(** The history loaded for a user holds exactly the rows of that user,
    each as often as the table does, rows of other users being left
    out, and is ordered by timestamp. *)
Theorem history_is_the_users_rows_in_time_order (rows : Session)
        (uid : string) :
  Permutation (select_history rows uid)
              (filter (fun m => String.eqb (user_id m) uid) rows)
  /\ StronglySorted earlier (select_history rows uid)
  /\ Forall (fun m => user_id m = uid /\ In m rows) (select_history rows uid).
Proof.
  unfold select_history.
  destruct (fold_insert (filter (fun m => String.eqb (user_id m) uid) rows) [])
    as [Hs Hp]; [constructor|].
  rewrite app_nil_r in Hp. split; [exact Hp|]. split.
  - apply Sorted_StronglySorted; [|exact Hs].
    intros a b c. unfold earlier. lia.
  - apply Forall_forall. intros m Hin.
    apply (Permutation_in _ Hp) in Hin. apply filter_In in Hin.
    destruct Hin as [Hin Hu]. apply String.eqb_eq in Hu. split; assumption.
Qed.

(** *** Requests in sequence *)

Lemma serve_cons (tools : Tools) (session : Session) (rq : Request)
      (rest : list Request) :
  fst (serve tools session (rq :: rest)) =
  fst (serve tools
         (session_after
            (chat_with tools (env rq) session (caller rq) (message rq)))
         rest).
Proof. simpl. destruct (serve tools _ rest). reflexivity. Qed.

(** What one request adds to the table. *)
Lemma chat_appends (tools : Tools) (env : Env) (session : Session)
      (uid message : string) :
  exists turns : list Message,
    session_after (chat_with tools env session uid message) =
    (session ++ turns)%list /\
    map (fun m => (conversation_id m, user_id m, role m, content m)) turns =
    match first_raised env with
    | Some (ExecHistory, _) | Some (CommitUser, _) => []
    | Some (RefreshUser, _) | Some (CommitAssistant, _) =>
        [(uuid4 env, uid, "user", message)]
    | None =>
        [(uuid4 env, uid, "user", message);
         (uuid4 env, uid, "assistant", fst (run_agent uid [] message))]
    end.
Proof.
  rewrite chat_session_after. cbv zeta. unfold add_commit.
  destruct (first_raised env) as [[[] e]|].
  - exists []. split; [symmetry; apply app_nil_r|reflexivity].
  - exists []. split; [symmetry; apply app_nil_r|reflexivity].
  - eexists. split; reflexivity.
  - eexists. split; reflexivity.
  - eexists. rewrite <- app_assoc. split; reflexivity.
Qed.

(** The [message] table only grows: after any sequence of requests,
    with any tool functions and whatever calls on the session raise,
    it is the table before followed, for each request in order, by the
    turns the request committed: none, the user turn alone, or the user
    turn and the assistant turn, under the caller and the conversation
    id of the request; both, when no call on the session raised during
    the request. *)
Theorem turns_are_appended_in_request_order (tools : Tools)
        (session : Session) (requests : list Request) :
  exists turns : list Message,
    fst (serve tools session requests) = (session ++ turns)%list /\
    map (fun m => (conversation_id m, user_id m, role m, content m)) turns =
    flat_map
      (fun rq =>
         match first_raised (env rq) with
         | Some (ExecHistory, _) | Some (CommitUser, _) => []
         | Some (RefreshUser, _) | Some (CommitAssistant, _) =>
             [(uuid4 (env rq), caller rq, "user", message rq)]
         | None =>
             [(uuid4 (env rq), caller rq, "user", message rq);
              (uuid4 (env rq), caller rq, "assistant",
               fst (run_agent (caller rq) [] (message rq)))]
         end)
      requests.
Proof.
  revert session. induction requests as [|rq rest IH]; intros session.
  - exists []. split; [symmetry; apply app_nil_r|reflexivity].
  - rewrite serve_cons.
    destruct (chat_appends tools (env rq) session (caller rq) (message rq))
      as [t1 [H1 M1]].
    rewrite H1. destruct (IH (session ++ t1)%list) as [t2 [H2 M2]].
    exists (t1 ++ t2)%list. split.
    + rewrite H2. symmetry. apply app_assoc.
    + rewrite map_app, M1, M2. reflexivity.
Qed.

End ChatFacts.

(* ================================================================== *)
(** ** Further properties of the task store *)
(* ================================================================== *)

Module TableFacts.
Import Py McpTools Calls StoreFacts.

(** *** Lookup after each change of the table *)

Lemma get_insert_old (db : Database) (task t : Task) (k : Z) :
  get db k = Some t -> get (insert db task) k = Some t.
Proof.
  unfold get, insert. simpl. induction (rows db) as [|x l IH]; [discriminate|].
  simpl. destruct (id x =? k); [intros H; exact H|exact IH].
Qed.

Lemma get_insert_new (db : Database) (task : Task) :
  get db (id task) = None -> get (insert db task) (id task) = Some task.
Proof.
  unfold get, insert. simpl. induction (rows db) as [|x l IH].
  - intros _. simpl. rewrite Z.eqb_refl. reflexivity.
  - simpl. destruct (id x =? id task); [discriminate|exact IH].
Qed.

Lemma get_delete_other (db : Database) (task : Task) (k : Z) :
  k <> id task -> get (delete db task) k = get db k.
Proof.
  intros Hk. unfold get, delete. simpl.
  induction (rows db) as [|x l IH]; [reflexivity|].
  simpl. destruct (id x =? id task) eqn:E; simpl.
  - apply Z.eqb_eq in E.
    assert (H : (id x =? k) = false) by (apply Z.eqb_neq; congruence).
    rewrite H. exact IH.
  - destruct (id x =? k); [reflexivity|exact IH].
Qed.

============

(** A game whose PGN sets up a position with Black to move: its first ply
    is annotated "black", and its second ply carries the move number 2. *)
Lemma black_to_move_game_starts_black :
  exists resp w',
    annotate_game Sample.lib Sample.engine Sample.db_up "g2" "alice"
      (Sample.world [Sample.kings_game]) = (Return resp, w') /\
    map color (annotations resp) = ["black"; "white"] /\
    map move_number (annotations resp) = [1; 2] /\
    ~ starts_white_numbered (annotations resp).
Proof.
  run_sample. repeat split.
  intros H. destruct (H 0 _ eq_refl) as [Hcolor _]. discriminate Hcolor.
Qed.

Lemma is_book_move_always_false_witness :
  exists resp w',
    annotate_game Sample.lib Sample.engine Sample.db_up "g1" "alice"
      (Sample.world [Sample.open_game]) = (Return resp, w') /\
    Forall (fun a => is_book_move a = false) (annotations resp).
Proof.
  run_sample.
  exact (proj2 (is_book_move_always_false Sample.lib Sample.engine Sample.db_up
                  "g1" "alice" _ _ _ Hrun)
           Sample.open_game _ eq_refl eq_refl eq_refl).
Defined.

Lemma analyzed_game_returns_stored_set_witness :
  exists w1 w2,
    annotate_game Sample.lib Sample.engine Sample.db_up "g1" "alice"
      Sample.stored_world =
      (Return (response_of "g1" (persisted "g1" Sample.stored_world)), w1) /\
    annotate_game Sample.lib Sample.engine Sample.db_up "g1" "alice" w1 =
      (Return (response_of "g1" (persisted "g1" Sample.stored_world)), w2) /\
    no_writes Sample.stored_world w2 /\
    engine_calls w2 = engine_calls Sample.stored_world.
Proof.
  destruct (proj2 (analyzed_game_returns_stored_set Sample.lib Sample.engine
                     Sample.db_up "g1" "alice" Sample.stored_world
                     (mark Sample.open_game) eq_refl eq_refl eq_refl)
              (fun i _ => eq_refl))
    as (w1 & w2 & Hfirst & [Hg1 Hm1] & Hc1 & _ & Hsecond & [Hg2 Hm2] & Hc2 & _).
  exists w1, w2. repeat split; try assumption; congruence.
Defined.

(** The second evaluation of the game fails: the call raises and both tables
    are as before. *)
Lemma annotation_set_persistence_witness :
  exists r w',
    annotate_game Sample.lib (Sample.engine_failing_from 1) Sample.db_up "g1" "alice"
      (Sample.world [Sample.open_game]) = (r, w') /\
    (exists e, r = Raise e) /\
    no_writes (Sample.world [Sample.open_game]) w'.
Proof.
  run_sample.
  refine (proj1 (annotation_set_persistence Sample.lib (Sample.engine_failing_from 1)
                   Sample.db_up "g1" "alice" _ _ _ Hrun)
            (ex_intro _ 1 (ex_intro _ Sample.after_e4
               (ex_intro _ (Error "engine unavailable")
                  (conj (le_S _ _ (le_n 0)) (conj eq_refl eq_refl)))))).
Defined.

============

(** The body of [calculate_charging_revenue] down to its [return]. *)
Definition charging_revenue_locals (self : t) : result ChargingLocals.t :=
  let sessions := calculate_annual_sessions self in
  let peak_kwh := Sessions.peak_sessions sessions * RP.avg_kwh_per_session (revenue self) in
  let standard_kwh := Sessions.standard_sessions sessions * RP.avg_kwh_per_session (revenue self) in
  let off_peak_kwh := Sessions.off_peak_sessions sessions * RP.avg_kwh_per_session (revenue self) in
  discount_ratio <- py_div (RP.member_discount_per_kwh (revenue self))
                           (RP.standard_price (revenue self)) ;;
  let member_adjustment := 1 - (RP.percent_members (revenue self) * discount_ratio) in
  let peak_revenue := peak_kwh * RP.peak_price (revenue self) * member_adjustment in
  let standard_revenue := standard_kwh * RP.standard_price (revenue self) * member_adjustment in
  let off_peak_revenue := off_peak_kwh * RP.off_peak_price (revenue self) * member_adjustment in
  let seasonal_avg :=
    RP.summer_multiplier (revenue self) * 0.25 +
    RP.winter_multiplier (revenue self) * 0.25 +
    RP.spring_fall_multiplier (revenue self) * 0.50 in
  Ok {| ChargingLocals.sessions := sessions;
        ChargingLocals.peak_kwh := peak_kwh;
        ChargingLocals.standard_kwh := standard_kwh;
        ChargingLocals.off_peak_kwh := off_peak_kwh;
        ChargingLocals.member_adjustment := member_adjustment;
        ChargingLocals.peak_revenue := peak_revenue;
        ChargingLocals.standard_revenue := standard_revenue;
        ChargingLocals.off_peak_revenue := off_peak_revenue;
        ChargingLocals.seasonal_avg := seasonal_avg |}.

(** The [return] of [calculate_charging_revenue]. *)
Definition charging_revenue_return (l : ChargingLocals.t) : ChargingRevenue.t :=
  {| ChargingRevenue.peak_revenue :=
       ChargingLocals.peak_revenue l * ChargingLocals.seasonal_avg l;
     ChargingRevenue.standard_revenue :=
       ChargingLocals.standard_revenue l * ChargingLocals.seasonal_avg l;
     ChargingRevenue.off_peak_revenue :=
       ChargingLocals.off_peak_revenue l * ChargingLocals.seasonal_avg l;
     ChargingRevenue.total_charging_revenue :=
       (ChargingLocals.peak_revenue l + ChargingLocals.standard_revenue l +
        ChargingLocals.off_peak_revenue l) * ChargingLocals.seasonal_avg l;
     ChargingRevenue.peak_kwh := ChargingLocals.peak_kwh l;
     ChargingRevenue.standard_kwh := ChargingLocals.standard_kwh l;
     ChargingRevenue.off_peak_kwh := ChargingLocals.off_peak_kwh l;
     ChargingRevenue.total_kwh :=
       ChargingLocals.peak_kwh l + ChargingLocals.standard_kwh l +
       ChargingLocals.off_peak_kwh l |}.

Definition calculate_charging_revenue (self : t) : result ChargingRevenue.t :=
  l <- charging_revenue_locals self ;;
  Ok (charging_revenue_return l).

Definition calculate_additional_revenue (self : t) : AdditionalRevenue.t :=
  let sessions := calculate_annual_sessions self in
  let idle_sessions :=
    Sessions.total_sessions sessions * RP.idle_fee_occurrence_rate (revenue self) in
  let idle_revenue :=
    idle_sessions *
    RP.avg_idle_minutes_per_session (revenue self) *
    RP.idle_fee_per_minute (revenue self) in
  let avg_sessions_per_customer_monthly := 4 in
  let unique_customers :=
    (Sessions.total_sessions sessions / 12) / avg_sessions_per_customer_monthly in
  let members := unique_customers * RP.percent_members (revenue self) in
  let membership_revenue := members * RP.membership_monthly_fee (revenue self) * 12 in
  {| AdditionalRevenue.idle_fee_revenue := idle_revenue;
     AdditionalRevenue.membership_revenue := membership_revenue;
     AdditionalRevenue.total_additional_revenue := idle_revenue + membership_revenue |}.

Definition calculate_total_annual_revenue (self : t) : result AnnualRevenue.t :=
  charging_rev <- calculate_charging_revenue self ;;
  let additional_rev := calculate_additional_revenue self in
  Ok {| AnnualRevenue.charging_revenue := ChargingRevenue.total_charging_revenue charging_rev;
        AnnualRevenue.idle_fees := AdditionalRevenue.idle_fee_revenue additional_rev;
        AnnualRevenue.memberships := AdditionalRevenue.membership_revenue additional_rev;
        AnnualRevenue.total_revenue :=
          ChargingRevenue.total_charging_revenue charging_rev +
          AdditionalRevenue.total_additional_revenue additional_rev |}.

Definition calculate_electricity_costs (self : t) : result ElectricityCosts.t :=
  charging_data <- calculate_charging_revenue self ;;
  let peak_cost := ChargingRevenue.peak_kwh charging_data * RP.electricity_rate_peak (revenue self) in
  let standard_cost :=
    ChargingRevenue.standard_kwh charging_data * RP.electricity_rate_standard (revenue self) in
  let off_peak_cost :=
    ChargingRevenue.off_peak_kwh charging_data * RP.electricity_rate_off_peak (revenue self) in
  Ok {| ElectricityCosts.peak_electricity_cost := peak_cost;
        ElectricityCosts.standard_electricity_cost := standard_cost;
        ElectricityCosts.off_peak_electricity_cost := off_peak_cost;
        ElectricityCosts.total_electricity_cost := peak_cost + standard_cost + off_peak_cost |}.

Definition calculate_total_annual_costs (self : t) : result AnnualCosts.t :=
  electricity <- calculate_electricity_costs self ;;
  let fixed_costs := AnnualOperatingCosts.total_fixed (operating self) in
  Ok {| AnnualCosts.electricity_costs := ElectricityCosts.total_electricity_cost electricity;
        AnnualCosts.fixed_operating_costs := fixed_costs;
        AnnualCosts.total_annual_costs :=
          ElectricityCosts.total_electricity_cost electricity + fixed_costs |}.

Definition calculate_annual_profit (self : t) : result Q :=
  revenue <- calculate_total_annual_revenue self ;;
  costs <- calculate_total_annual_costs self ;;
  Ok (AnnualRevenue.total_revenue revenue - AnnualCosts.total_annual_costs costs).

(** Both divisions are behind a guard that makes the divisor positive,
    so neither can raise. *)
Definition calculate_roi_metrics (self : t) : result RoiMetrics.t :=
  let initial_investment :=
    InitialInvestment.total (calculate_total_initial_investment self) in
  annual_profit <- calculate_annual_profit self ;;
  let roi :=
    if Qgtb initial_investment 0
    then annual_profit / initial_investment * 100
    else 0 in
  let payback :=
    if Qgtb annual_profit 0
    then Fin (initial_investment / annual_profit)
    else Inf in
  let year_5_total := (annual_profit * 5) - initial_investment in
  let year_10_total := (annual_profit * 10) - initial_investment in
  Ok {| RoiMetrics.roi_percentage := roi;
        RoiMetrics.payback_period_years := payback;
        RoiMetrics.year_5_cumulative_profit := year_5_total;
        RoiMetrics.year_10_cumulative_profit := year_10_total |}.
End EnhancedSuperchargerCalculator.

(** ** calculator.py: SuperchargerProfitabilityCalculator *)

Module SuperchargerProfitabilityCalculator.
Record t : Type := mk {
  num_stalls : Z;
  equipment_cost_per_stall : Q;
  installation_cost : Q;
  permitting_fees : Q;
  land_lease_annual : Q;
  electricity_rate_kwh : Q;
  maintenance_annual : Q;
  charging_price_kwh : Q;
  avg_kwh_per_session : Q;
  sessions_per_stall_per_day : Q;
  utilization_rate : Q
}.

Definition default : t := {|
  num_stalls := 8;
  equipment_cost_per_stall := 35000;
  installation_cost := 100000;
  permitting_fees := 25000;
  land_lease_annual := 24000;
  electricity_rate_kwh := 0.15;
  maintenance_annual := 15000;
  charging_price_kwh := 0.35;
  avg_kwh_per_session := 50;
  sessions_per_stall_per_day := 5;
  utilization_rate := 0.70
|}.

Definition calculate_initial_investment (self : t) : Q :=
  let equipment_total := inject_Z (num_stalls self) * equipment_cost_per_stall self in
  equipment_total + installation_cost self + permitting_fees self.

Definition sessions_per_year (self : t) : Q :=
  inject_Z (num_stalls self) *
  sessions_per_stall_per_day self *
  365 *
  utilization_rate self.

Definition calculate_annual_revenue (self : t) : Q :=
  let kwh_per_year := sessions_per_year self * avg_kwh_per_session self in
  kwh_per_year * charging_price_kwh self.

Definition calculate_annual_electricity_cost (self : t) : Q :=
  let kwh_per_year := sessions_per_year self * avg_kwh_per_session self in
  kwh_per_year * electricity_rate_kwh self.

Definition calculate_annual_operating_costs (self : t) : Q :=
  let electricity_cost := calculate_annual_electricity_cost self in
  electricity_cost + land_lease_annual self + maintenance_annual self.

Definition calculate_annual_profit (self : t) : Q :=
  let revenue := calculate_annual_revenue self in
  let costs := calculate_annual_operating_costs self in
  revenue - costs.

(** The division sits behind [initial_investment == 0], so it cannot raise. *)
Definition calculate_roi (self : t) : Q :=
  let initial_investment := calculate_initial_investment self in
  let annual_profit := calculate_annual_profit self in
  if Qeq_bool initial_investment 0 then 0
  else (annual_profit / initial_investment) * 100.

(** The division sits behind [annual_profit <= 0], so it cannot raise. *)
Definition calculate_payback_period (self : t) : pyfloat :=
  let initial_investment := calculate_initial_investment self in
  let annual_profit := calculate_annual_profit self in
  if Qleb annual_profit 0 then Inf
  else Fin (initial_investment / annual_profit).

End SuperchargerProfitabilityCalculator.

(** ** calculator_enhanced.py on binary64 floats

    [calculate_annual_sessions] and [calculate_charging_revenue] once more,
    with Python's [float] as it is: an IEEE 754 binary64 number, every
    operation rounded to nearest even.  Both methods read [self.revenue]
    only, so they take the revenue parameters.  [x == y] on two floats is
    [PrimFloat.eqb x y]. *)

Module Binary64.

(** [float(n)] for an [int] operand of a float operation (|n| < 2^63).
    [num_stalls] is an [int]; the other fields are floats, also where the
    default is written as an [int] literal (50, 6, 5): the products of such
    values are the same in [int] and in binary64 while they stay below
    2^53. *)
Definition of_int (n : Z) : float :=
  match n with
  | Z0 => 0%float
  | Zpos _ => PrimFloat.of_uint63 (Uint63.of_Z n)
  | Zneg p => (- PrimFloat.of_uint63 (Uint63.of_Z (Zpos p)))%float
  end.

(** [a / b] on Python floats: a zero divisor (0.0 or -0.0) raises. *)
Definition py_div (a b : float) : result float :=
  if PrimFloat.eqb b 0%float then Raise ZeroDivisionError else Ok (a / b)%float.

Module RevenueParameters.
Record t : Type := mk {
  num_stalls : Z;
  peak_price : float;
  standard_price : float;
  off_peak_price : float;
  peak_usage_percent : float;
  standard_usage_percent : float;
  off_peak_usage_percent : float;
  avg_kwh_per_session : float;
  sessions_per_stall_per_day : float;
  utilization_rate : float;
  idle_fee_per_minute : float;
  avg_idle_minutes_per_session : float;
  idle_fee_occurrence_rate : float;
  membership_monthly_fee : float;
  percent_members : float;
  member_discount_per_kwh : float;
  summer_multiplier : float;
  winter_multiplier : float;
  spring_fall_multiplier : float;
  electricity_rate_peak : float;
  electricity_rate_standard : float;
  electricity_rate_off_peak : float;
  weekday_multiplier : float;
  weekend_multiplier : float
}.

============

Start with the line above that contains "with Python's [float]" and end with the line that contains "PrimFloat.of_uint63 (Uint63.of_Z n)". Write out those lines exactly, and only those.

    with Python's [float] as it is: an IEEE 754 binary64 number, every
    operation rounded to nearest even.  Both methods read [self.revenue]
    only, so they take the revenue parameters.  [x == y] on two floats is
    [PrimFloat.eqb x y]. *)

Module Binary64.

(** [float(n)] for an [int] operand of a float operation (|n| < 2^63).
    [num_stalls] is an [int]; the other fields are floats, also where the
    default is written as an [int] literal (50, 6, 5): the products of such
    values are the same in [int] and in binary64 while they stay below
    2^53. *)
Definition of_int (n : Z) : float :=
  match n with
  | Z0 => 0%float
  | Zpos _ => PrimFloat.of_uint63 (Uint63.of_Z n)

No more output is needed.